Among the records that follow, find the line with "Definition refill (now" and the line with "b + newTokens);". Set down those lines and all lines between them exactly, without adding anything.

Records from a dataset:
=== Section Start ===
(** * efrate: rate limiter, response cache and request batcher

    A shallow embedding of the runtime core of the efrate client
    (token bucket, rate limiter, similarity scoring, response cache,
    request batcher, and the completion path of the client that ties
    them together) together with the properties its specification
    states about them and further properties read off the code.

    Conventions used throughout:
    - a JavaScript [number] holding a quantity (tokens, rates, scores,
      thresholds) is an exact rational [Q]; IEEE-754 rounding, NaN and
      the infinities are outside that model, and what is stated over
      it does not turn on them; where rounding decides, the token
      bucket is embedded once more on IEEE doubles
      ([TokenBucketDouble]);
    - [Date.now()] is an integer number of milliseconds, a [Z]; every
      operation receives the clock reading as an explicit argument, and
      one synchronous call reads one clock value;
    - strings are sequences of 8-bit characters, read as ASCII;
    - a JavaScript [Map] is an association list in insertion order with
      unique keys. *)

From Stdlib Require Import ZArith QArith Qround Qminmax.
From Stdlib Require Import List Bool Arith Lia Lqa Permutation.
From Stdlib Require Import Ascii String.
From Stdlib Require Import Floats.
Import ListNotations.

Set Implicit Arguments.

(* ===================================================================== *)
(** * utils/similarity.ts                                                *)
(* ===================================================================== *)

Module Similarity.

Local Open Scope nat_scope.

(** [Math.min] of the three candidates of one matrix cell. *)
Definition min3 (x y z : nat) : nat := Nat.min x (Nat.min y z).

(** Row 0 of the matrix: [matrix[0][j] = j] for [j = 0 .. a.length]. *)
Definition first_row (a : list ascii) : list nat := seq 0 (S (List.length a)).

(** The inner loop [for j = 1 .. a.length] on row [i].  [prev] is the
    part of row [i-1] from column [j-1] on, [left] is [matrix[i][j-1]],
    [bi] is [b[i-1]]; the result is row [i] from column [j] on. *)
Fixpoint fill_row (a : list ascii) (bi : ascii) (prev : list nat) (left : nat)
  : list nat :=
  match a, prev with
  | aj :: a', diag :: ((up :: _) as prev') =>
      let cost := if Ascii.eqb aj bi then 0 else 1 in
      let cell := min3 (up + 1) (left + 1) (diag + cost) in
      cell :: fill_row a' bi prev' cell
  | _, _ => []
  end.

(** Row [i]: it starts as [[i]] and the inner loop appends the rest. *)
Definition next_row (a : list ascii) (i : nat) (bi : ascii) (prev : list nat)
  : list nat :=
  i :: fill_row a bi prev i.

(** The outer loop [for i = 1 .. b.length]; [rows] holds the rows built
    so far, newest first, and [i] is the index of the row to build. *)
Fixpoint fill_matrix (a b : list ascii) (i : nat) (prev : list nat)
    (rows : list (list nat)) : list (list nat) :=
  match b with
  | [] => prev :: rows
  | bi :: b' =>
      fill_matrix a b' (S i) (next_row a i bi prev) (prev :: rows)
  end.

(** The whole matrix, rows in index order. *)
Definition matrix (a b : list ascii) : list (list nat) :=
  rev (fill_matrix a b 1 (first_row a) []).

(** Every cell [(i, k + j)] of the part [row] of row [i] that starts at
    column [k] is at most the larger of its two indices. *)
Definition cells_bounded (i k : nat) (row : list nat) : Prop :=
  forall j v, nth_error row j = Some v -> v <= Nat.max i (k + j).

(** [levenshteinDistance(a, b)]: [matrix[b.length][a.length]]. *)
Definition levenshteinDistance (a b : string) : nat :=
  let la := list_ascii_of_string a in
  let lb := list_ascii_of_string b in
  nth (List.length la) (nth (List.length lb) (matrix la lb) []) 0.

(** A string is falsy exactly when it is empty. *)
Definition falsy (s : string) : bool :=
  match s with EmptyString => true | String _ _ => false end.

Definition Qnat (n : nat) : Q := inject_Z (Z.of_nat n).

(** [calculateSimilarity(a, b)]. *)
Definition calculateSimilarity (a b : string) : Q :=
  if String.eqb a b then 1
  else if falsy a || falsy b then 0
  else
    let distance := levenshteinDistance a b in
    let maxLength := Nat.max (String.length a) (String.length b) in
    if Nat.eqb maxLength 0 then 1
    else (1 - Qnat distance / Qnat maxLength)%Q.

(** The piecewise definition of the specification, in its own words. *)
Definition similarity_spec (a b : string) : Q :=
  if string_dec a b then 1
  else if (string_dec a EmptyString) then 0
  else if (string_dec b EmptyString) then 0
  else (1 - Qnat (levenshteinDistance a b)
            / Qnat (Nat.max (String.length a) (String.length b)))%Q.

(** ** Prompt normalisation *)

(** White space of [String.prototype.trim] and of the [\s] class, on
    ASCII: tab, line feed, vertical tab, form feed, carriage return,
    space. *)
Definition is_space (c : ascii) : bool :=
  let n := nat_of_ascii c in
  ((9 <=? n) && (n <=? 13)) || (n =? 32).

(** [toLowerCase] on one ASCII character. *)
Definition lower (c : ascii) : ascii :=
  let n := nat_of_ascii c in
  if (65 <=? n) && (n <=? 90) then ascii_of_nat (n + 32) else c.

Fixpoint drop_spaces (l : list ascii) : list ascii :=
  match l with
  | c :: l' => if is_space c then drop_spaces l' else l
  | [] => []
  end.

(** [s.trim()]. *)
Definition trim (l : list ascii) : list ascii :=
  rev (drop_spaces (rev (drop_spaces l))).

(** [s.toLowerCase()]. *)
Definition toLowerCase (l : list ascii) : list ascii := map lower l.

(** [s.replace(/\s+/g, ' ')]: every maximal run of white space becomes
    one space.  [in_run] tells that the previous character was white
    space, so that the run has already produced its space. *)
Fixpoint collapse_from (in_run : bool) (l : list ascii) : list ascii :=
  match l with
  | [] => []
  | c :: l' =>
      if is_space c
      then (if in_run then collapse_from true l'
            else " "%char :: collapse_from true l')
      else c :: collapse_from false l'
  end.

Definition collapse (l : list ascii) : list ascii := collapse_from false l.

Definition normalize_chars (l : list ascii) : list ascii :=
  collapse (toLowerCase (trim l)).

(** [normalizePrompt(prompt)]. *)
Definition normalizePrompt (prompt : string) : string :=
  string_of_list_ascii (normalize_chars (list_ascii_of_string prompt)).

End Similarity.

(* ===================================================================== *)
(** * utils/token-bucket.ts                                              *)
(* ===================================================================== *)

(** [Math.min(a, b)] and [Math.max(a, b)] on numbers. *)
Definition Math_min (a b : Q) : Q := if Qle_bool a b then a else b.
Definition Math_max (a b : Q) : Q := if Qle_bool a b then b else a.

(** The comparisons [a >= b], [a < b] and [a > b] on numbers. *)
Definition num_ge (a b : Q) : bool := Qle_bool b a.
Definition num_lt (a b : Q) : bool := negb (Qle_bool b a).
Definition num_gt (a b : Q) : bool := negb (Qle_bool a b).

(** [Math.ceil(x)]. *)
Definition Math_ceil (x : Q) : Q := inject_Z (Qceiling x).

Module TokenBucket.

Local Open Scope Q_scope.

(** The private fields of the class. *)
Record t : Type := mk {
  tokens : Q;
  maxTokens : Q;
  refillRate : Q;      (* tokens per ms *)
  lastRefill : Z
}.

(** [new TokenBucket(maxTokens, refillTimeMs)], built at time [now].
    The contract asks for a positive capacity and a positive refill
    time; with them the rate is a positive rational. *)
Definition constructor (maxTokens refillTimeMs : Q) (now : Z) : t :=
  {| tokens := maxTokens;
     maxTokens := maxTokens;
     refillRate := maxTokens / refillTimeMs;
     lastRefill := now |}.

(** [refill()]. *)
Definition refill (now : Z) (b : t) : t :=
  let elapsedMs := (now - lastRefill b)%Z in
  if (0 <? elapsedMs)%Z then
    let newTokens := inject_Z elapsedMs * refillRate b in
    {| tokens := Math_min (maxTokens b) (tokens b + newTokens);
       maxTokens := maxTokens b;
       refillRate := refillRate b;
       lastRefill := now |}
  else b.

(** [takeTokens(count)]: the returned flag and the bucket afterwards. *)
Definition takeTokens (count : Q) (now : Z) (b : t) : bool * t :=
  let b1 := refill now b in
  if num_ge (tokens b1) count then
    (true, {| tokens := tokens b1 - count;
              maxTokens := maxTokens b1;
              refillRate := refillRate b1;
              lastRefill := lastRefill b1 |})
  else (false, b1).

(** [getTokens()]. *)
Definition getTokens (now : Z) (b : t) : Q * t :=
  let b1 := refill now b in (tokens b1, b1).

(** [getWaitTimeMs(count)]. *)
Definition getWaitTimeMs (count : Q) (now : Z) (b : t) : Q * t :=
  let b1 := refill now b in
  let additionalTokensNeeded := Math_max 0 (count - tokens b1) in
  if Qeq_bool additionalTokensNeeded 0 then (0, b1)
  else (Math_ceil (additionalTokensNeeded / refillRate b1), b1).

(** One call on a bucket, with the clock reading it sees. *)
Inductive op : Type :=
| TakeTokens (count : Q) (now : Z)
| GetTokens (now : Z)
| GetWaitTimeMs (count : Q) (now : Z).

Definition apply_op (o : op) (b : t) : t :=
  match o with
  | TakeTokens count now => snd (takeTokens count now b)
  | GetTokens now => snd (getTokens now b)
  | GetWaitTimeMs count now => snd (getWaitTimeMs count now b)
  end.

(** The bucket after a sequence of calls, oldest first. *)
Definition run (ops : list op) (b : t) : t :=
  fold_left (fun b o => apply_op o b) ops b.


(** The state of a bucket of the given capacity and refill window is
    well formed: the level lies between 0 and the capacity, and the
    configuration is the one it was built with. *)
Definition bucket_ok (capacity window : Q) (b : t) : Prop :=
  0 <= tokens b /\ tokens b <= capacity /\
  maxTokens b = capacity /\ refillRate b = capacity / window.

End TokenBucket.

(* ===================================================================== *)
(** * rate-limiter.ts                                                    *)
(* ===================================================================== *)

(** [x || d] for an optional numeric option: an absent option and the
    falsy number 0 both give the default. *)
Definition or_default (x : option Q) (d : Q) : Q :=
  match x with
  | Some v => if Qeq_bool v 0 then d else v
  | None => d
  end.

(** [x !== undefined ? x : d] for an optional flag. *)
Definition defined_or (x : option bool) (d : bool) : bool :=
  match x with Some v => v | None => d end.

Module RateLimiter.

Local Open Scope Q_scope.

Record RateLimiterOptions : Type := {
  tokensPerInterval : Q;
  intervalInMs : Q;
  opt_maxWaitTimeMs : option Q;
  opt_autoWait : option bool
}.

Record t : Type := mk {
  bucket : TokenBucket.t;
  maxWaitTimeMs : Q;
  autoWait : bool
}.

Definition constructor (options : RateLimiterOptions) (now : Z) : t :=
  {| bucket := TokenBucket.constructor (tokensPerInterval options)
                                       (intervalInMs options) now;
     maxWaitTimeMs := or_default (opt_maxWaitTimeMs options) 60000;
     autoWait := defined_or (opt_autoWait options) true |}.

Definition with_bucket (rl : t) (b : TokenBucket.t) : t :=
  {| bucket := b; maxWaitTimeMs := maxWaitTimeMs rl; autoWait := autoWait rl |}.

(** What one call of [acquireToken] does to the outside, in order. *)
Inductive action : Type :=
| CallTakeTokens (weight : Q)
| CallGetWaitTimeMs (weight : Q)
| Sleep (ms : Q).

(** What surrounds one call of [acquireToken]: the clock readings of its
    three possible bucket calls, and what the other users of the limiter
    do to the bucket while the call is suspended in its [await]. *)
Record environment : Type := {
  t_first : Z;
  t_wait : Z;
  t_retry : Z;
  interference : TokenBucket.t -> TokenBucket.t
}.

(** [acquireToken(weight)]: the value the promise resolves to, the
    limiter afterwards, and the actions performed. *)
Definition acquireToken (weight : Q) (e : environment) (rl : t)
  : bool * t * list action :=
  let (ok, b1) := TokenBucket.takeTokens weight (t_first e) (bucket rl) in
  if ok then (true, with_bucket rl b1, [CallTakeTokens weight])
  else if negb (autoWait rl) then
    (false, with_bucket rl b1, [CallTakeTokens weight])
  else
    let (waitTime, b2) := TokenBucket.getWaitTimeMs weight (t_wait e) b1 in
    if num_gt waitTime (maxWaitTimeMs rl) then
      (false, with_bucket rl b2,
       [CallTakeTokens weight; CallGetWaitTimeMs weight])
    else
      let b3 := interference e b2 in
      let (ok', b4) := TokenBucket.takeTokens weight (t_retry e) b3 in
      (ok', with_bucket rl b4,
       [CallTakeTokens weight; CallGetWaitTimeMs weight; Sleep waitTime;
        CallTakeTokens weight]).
=== Section End ===
_Exercise result_.
Definition refill (now : Z) (b : t) : t :=
  let elapsedMs := (now - lastRefill b)%Z in
  if (0 <? elapsedMs)%Z then
    let newTokens := inject_Z elapsedMs * refillRate b in
    {| tokens := Math_min (maxTokens b) (tokens b + newTokens);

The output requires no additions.